Isopropyl Isostearate
Isopropyl Isostearate pur 100% = indice de comédogénicité 4 
Concentration de 50% diluée dans l’huile minérale = indice de comédogénicité 2-3
Concentration de 5% diluée dans l’huile minérale = indice de comédogénicité 1-2

L’indice de comédogénicité varie en fonction de sa concentration et du solvant utilisé.
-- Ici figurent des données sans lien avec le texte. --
Lemma calls_made_snoc k ch p m :
  calls_made k (<[(p, p, LOG_TAG) := ch (p, p, LOG_TAG) ++ [m]]> ch) p =
  calls_made k ch p + if is_call k m then 1 else 0.
Proof.
  unfold calls_made. rewrite fn_lookup_insert, filter_app, length_app, filter_cons, filter_nil.
  destruct (is_call k m) eqn:Hm; [rewrite decide_True by done|rewrite decide_False by done]; simpl; lia.
Qed.

(** The items of a class among some. *)
Definition worth (cls : list byte → bool) (l : list (list byte)) : Z :=
  Z.of_nat (length (filter (λ s, cls s = true) l)).

Lemma worth_nonneg cls l : 0 ≤ worth cls l.
Proof. unfold worth. lia. Qed.

Lemma worth_cons cls s l : worth cls (s :: l) = (if cls s then 1 else 0) + worth cls l.
Proof.
  unfold worth. rewrite filter_cons.
  destruct (cls s) eqn:Hs; [rewrite decide_True by done|rewrite decide_False by done]; cbn [length]; lia.
Qed.

Lemma worth_app cls l1 l2 : worth cls (l1 ++ l2) = worth cls l1 + worth cls l2.
Proof. unfold worth. rewrite filter_app, length_app. lia. Qed.

(** The ghost state: the items held; the header of a transfer that was taken
    without its text, and of one that was sent without it. *)
Record account : Type := Account {
  held : Z;
  taken : option (Z * list Z);
  owed : option (Z * list Z);
}.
Il est quasiment impossible pour un consommateur de savoir le pourcentage exact utilisé dans la formulation et encore moins prévoir toutes les interactions avec d’autres ingrédients. 


Les réactions individuelles peuvent varier


Chaque état de peau est une combinaison unique de biologie et morphologie cutanées, mode de vie, environnement… Le même ingrédient va se comporter différemment selon la personne qui l’utilise. 


Qui a l’intérêt d’utiliser l’indice de comédogénicité?


L’indice de comédogénicité peut vous guider dans votre choix des produits cosmétiques:

  • Si votre peau produit facilement des réactions acnéiques
  • Si vos pores sont dilatés
  • Si vous avez tendance à réagir aux produits cosmétiques
  • Si vous avez peur d’utiliser de nouveaux produits


Comment bien utiliser l’indice de comédogénicité?


  • Quand l’ingrédient est appliqué dans son état pur. C’est le cas des huiles, des beurres et des cires botaniques. 
  • Quand les ingrédients à indice élevé (indice 4-5) figurent en haut de la liste INCI (vérifiez les 5 premiers ingrédients). Si c’est le cas ils peuvent être responsables de vos réactions cutanées. 
  • Quand le produit cosmétique revendique une composition spécialement développée pour les peaux réactives à tendance acnéique et ne comporte que des ingrédients absolument négatifs (indice 0-1). 

Ce qu’il ne faut pas faire:

  • Vérifier les ingrédients au-delà de la 5ème position de la liste INCI. 
  • Jeter les produits que vous utilisez et qui vous conviennent alors qu’ils contiennent quelques ingrédients à indice élevé.

En conclusion, l’indice de comédogénicité permet dans certaines situations de limiter les risques d’apparition des imperfections, c’est à nous de l’utiliser judicieusement sans transformer l’analyse de la liste INCI en « chasse aux sorcières ». 

Et vous, utilisez-vous le tableau des ingrédients comédogènes pour choisir vos cosmétiques ? 



Sources: 


ZD Draelos and JC DiNardo, A re-evaluation of the comedogenicity concept, J Am Acad Dermatol 2006, 54, 507-512.